> _Required action_
Although the data below holds other lines too, output only those from the line with "onheap (pbuf_free (Some p));; mret tt." up to and including the line with "payload b = Some (Ptr p o) -> 0", exactly as they appear.
--- START ---
(* ===== verification/Ip4InputLive.v ===== *)
(** * IPv4: no operation of it goes wrong, input

    ip4_input keeps the promise Ethernet relies on, [LiveIp], when the layers
    above and the reassembly keep theirs. *)
From S2P Require Import Prelude Triple Def Pbuf PbufFacts PbufWrite PbufAlloc PbufPool PbufChain PbufRef PbufOwn PbufEdit.
From S2P Require Import Netif Node Ip4Addr InetChksum Ethernet EthernetFacts Etharp EtharpFacts EtharpInv EtharpLive Ip4 Icmp Ip4Input Ip4Facts Ip4Live IcmpLive.

(** ** What the decision says about a packet that goes on *)
Lemma fate_inv g inp n hd l i f :
  ip4_fate_of g inp n hd l = f -> f = Fragment i \/ f = Delivered i ->
  accepting_netif g inp n (ld32 hd 16) = Some i /\ IPH_V (byte_at hd 0) = 4 /\ lwip_htons (ld16 hd 2) <= l /\
  20 <= IPH_HL_BYTES (byte_at hd 0) <= lwip_htons (ld16 hd 2) /\ (f = Delivered i -> IPH_HL_BYTES (byte_at hd 0) = 20).
Proof.
  unfold ip4_fate_of. cbv zeta. unfold IP_HLEN. destruct (IPH_V _ =? 4) eqn:Ev; cbn [negb]; [|by intros <- [?|?]].
  destruct (_ || _ || _) eqn:El; [by intros <- [?|?]|]. destruct (_ || ip4_addr_ismulticast _); [by intros <- [?|?]|]. b2p.
  destruct (accepting_netif _ _ _ _) as [j|]; [|by intros <- [?|?]].
  destruct (negb _); [intros <- [[= ->]|?]; [|done]; split_and!; (done || lia)|].
  destruct (20 <? _) eqn:Eh; [by intros <- [?|?]|]. b2p. intros <- [?|[= ->]]; [done|]. split_and!; (done || lia).
Qed.

Lemma find_netif_in f tab l i : find_netif f tab l = Some i -> i ∈ l.
Proof.
  induction l as [|j l IH]; [done|]. cbn [find_netif]. destruct (tab !! j) as [n|]; [|done].
  destruct (f n); [intros [= <-]; apply elem_of_cons; by left|]. intros Hi. apply elem_of_cons. right. by apply IH.
Qed.

Lemma accepting_ready g inp n dest i :
  wired g -> ready g inp -> accepting_netif g inp n dest = Some i -> ready g i.
Proof.
  intros Hw Hr. unfold accepting_netif. destruct (ip4_addr_ismulticast dest); [destruct (_ && _); [by intros [= <-]|done]|].
  destruct (ip4_input_accept dest n); [by intros [= <-]|]. destruct (ip4_addr_isloopback dest); [done|].
  intros Hf%find_netif_in. apply list_elem_of_filter in Hf as [_ Hf]. pose proof (wired_list _ Hw) as Hl. rewrite Forall_forall in Hl. by apply Hl.
Qed.

(** ** The layers above *)
Class LiveTransport (X : Type) `{AP : part X arp} `{UP : !Upper X} `{IP : part X ip_state} `{TR : Transport X} := {
  live_udp_input N g H i p inp : wired g -> ready g inp -> p ∉ kept N ->
    total (fun s : node X => s) (here N None g (p :: H) i (delivered g i p)) (udp_input_call p inp) (fun _ => alive N None g H);
  live_tcp_input N g H i p inp : wired g -> ready g inp -> p ∉ kept N ->
    total (fun s : node X => s) (here N None g (p :: H) i (delivered g i p)) (tcp_input_call p inp) (fun _ => alive N None g H);
}.

Section Input.
Context {E : PbufEnv} {X : Type} {LL : LinkLayer X} {AP : part X arp} {UP : Upper X} {IP : part X ip_state} {IA : IpApart X}.
Context {FR : IpFragments X} {LF : LiveFragments X} {LK : forall N, LiveLink N} {AD : Addresses} {TR : Transport X} {LT : LiveTransport X}.

Notation returns P m Q := (total (fun s : node X => s) P m Q).

Lemma alive_modify_ip N w g H f : returns (alive N w g H) (modify_ip_data f) (fun _ => alive N w g H).
Proof.
  intros [h g0 x] [U Hs]. pose proof (live_netifs _ _ _ _ _ Hs) as Eg. simpl in Eg. subst g0.
  eexists tt, _. split; [apply modify_ip_data_run|]. exists U. by apply live_set_ip.
Qed.

Lemma live_drop N g H p : returns (live N None g (p :: H)) (drop_packet p) (fun _ => alive N None g H).
Proof. eapply total_skip; [apply live_free|]. intros _. apply total_ret. intros s. apply live_alive. Qed.

(** A datagram nobody takes; its headers, [k] bytes, are uncovered again. *)
Lemma live_unreachable N g H i p b o bs k code :
  wired g -> payload b = Some (Ptr p (o + k)) -> 0 < k -> 0 <= o -> o + 28 <= lenZ bs -> SIZEOF_STRUCT_PBUF <= o ->
  0 <= tot_len b -> tot_len b + k < 65536 ->
  returns (here N None g (p :: H) i (fun h => h_pbufs h !! p = Some b /\ h_mem h !! p = Some bs))
    (onheap (pbuf_header_force (Some p) k);; icmp_dest_unreach p code) (fun _ => alive N None g (p :: H)).
Proof.
  intros Hw Hpl Hk Ho Hl Hs Ht Htk. eapply total_bind; [eapply (here_onheap _ _ _ _ _ None (fun _ => p :: H) _ (fun _ h => readable h p 28))|].
  2:{ intros r. eapply total_pre; [by apply live_send_response|]. intros s (? & ? & ?). done. }
  intros h R Hsane [Hp Hbs]. assert (p ∈ R ++ p :: H) as Hin by (apply elem_of_app; right; apply elem_of_cons; by left).
  rewrite (header_force_own _ _ _ _ _ k Hsane Hin) by lia.
  destruct (sane_added N None (R ++ p :: H) h p b (o + k) k Hsane Hin Hp Hpl ltac:(lia)) as (r & h' & Hr & Hs' & _ & Hmv & Hok).
  exists r, h'. split; [done|]. split; [done|].
  destruct (Hmv (Hok ltac:(lia) ltac:(lia) ltac:(lia))) as [_ ->].
  eexists _, _, bs. split; [apply lookup_insert_eq|]. split; [done|]. split; [done|]. lia.
Qed.

(** ** ip4_deliver *)

(** The packet goes to the protocol it names. *)
Definition dispatch (proto : Z) (p inp netif : positive) : M (node X) unit :=
  if proto =? IP_PROTO_UDP then udp_input_call p inp
  else if proto =? IP_PROTO_TCP then tcp_input_call p inp
  else if proto =? IP_PROTO_ICMP then icmp_input p inp
  else
    s ← onip get;
    let dest := current_iphdr_dest (ip_data s) in
    n ← get_netif netif;
    (if negb (ip4_addr_isbroadcast_u32 dest n) && negb (ip4_addr_ismulticast dest) then
       onheap (pbuf_header_force (Some p) 20);; icmp_dest_unreach p ICMP_DUR_PROTO
     else mret tt);;
    onheap (pbuf_free (Some p));; mret tt.

Lemma live_dispatch N g H i p inp netif b o bs proto :
  wired g -> ready g inp -> ready g netif -> p ∉ kept N ->
  payload b = Some (Ptr p o) -> 0 <= o -> o + 28 <= lenZ bs -> SIZEOF_STRUCT_PBUF <= o -> 20 <= tot_len b < 65536 ->
  returns (here N None g (p :: H) i (fun h => delivered g i p h /\ h_pbufs h !! p = Some (move_payload b p o (- 20)) /\ h_mem h !! p = Some bs))
    (dispatch proto p inp netif) (fun _ => alive N None g H).
Proof.
  intros Hw Hr Hrn Hnk Hpl Ho Hob Hso Htl. unfold dispatch. pose proof Hrn as (n & Hn & _).
  assert (forall s, here N None g (p :: H) i (fun h => delivered g i p h /\ h_pbufs h !! p = Some (move_payload b p o (- 20)) /\ h_mem h !! p = Some bs) s ->
    here N None g (p :: H) i (delivered g i p) s) as Hdel by (intros s (? & [? _] & ?); by split).
  destruct (proto =? IP_PROTO_UDP); [by eapply total_pre; [apply (live_udp_input N g H i)|]|].
  destruct (proto =? IP_PROTO_TCP); [by eapply total_pre; [apply (live_tcp_input N g H i)|]|].
  destruct (proto =? IP_PROTO_ICMP); [by eapply total_pre; [apply (live_icmp_input N g H i)|]|].
  eapply total_step; [apply here_ip_get|]. intros r0 ->. cbv zeta. eapply total_step; [by apply here_get_netif|]. intros r0 ->.
  eapply total_skip with (R := alive N None g (p :: H)); [|intros _; eapply total_skip; [apply alive_free|]; intros _; by apply total_ret].
  destruct (_ && _); [|apply total_ret; intros s Hs; by eapply live_alive, here_live].
  eapply total_pre; [apply (live_unreachable N g H i p (move_payload b p o (- 20)) o bs 20)|intros s (? & [_ ?] & ?); by split];
    simpl; rewrite ?u16_small; (done || lia || (do 2 f_equal; lia)).
Qed.

Lemma deliver_run h g x p inp netif b o bs :
  h_pbufs h !! p = Some b -> payload b = Some (Ptr p o) -> h_mem h !! p = Some bs -> 0 <= o -> o + 28 <= lenZ bs -> 20 <= len b < 65536 ->
  let hd := from bs o in
  ip4_deliver p inp netif (Some (Ptr p o)) 20 (Node h g x) =
    (dispatch (byte_at hd 9) p inp netif;; modify_ip_data (fun _ => ip_data_init);; mret ERR_OK)
      (Node (patch p (move_payload b p o (- 20)) h) g
        (upd_ip (fun d => IpData (Some netif) (Some inp) (Some (Ptr p o)) (IPH_HL_BYTES (byte_at hd 0)) (current_iphdr_src d) (current_iphdr_dest d)) x)).
Proof.
  intros Hb Hpl Hbs Ho Hob Hlb hd. unfold ip4_deliver. mrun (heap_run _ _ g x _ _ (load8_run h p o bs Hbs Ho 0 ltac:(lia) ltac:(lia))).
  rewrite (bind_run _ _ _ _ _ (modify_ip_data_run _ h g x)). cbv beta. set (x' := upd_ip _ x).
  pose proof (pbuf_remove_header_run h p b p o 20 Hb Hpl ltac:(lia) ltac:(lia) ltac:(lia)) as Hrm. fold (patch p (move_payload b p o (- 20)) h) in Hrm.
  mrun (heap_run _ _ g x' _ _ Hrm).
  by mrun (heap_run _ _ g x' _ _ (load8_run (patch p (move_payload b p o (- 20)) h) p o bs Hbs Ho 9 ltac:(lia) ltac:(lia))).
Qed.

Lemma live_ip4_deliver N g H i p inp netif iphdr :
  wired g -> ready g inp -> ready g netif -> p ∉ kept N ->
  returns (here N None g (p :: H) i (fun h => whole h p /\ (payload <$> h_pbufs h !! p) = Some iphdr))
    (ip4_deliver p inp netif iphdr 20) (fun _ => alive N None g H).
Proof.
  intros Hw Hr Hrn Hnk [h g0 x] (Hl & ((b & o & bs & Hb & Hpl & Hbs & Href & H20 & Htl & Ho & Hob & Hhl) & Hhd) & Hi). simpl in *.
  pose proof (live_netifs _ _ _ _ _ Hl) as Eg. simpl in Eg. subst g0. rewrite Hb in Hhd. simpl in Hhd. injection Hhd as <-. rewrite Hpl.
  rewrite (deliver_run h g x p inp netif b o bs) by (done || lia). unfold upd_ip at 1. unfold ip_of in Hi. simpl in Hi. rewrite Hi.
  set (i' := set_ip_data _ i). pose proof (live_set_ip N None g (p :: H) i' h x Hl) as Hl'. set (x' := set_part i' x) in *.
  pose proof Hl' as (T & Ht & Hraw). pose proof (raw_heap _ _ _ _ _ _ Hraw) as Hsane. simpl in Hsane.
  destruct (sane_own _ _ _ _ Hsane p b Hb) as [_ _ Hlb (o2 & bs2 & Hpl2 & Hbs2 & Hso & _)].
  assert (o2 = o) as -> by congruence. clear bs2 Hbs2 Hpl2.
  destruct (sane_removed N None _ h p b o 20 Hsane Hnk Hb Hpl ltac:(lia)) as (r & h1 & Hrm & Hs1 & Hmv & Hok).
  destruct (Hmv (Hok ltac:(lia))) as [_ ->].
  eapply (total_skip (fun s => s)); [apply (live_dispatch N g H i' p inp netif b o bs); (done || lia)| |].
  - intros _. eapply total_skip; [apply alive_modify_ip|]. intros _. by apply total_ret.
  - split; [|split; [split; [|split; [apply lookup_insert_eq|done]]|apply get_set_part]].
    + exists T. split; [done|]. destruct Hraw. by split.
    + split; [split; [by exists netif|split; [by exists inp|exact Hhl]]|]. eexists _, o, bs. split; [apply lookup_insert_eq|].
      split; [simpl; do 2 f_equal; lia|]. simpl. rewrite !u16_small by lia. split_and!; (done || lia).
Qed.

(** ** ip4_input *)
Lemma live_reass_deliver N g H p inp netif hlen :
  wired g -> ready g inp -> ready g netif -> p ∉ kept N -> 20 <= hlen ->
  returns (fun s => live N None g (p :: H) s /\ inbound (n_heap s) p 28) (reass_deliver p inp netif hlen) (fun _ => alive N None g H).
Proof.
  intros Hw Hr Hrn Hnk Hh. unfold reass_deliver. eapply total_bind; [by apply live_ip4_reass|]. intros [q|]; [|by apply total_ret; intros s [? _]].
  intros [h g0 x] [[U Hl] Hq]. destruct (Hq q eq_refl) as [Hqk Hwh]. pose proof (live_netifs _ _ _ _ _ Hl) as Eg. simpl in Eg, Hwh. subst g0.
  pose proof Hwh as (b & o & bs & Hb & Hpl & _). mrun (heap_run _ _ g x _ _ (get_pbuf_run _ _ _ Hb)). unfold IP_HLEN.
  destruct (20 <? hlen) eqn:E20; b2p.
  - destruct (live_drop (with_others U N) g H q _ Hl) as (r & s' & Hrun & Hs'). exists r, s'. split; [done|]. by apply alive_others in Hs'.
  - assert (hlen = 20) as -> by lia.
    destruct (live_ip4_deliver (with_others U N) g H (ip_of (Node h g x)) q inp netif (payload b) Hw Hr Hrn Hqk (Node h g x)) as (r & s' & Hrun & Hs').
    { split; [exact Hl|]. split; [|done]. split; [done|]. simpl. by rewrite Hb. }
    exists r, s'. split; [done|]. by apply alive_others in Hs'.
Qed.

#[export] Instance ip4_live : @LiveIp X AP UP (ip4_input : IpLayer X).
Proof.
  intros N g H i p Hw Hr Hnk [h g0 x] [Hl [(b & o & bs & Hb & Hpl & Hbs & Ho & Hob) Hun]]. simpl in *.
  pose proof (live_netifs _ _ _ _ _ Hl) as Eg. simpl in Eg. subst g0. pose proof Hl as (T & Ht & Hraw). pose proof Hr as (n & Hn & _).
  pose proof (raw_heap _ _ _ _ _ _ Hraw) as Hsane. simpl in Hsane. pose proof (Hun b Hb) as Hub.
  assert (p ∈ queue_refs T ++ p :: H) as Hp by (apply elem_of_app; right; apply elem_of_cons; by left).
  destruct (ip4_input_run N None _ h g x p i b o bs n Hsane Hp Hnk Hb Hpl Hbs Ho ltac:(lia) Hub Hn) as (h1 & x1 & Hs1 & Hb1 & Hbs1 & Hrun & Hx & _).
  change (ip4_input_call p i (Node h g x)) with (ip4_input p i (Node h g x)). rewrite Hrun.
  assert (live N None g (p :: H) (Node h1 g x1)) as Hl1.
  { assert (live N None g (p :: H) (Node h1 g x)) as Hl1 by (exists T; split; [done|]; destruct Hraw; by split).
    destruct Hx as [-> | ->]; [done|]. by do 2 apply live_set_ip. }
  destruct (ip4_fate_of _ _ _ _ _) as [|j|j] eqn:Hf.
  - by apply live_drop.
  - destruct (fate_inv _ _ _ _ _ j _ Hf ltac:(by left)) as (Hacc & Hv & Hil & Hhl & _).
    apply live_reass_deliver; [done|done|by eapply accepting_ready|done|lia|]. split; [done|].
    assert (payload (trimmed (from bs o) b) = Some (Ptr p o)) as Hpl1 by (unfold trimmed; by destruct (_ && _)).
    split; [by eexists _, o, bs|]. intros c. simpl. rewrite Hb1. intros [= <-]. unfold trimmed. destruct (_ && _); [|done]. destruct Hub as (? & ? & _). by split_and!.
  - destruct (fate_inv _ _ _ _ _ j _ Hf ltac:(by right)) as (Hacc & Hv & Hil & Hhl & Hex). rewrite (Hex eq_refl).
    apply (live_ip4_deliver N g H (ip_of (Node h1 g x1))); [done|done|by eapply accepting_ready|done|]. split; [done|]. split; [|done].
    assert (payload (trimmed (from bs o) b) = Some (Ptr p o)) as Hpl1 by (unfold trimmed; by destruct (_ && _)).
    split; [|simpl; by rewrite Hb1, <- Hpl1]. eexists _, o, bs. split; [exact Hb1|]. split; [done|]. split; [done|].
    destruct Hub as (Href & _ & Htl). pose proof (own_len _ _ _ (sane_own _ _ _ _ Hsane p b Hb)).
    pose proof (lwip_htons_bound (ld16 (from bs o) 2)). specialize (Hex eq_refl).
    unfold trimmed. destruct (_ && _); simpl; split_and!; (done || lia).
Qed.

End Input.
--- END ---
> _Task answer_
    onheap (pbuf_free (Some p));; mret tt.

Lemma live_dispatch N g H i p inp netif b o bs proto :
  wired g -> ready g inp -> ready g netif -> p ∉ kept N ->
  payload b = Some (Ptr p o) -> 0 <= o -> o + 28 <= lenZ bs -> SIZEOF_STRUCT_PBUF <= o -> 20 <= tot_len b < 65536 ->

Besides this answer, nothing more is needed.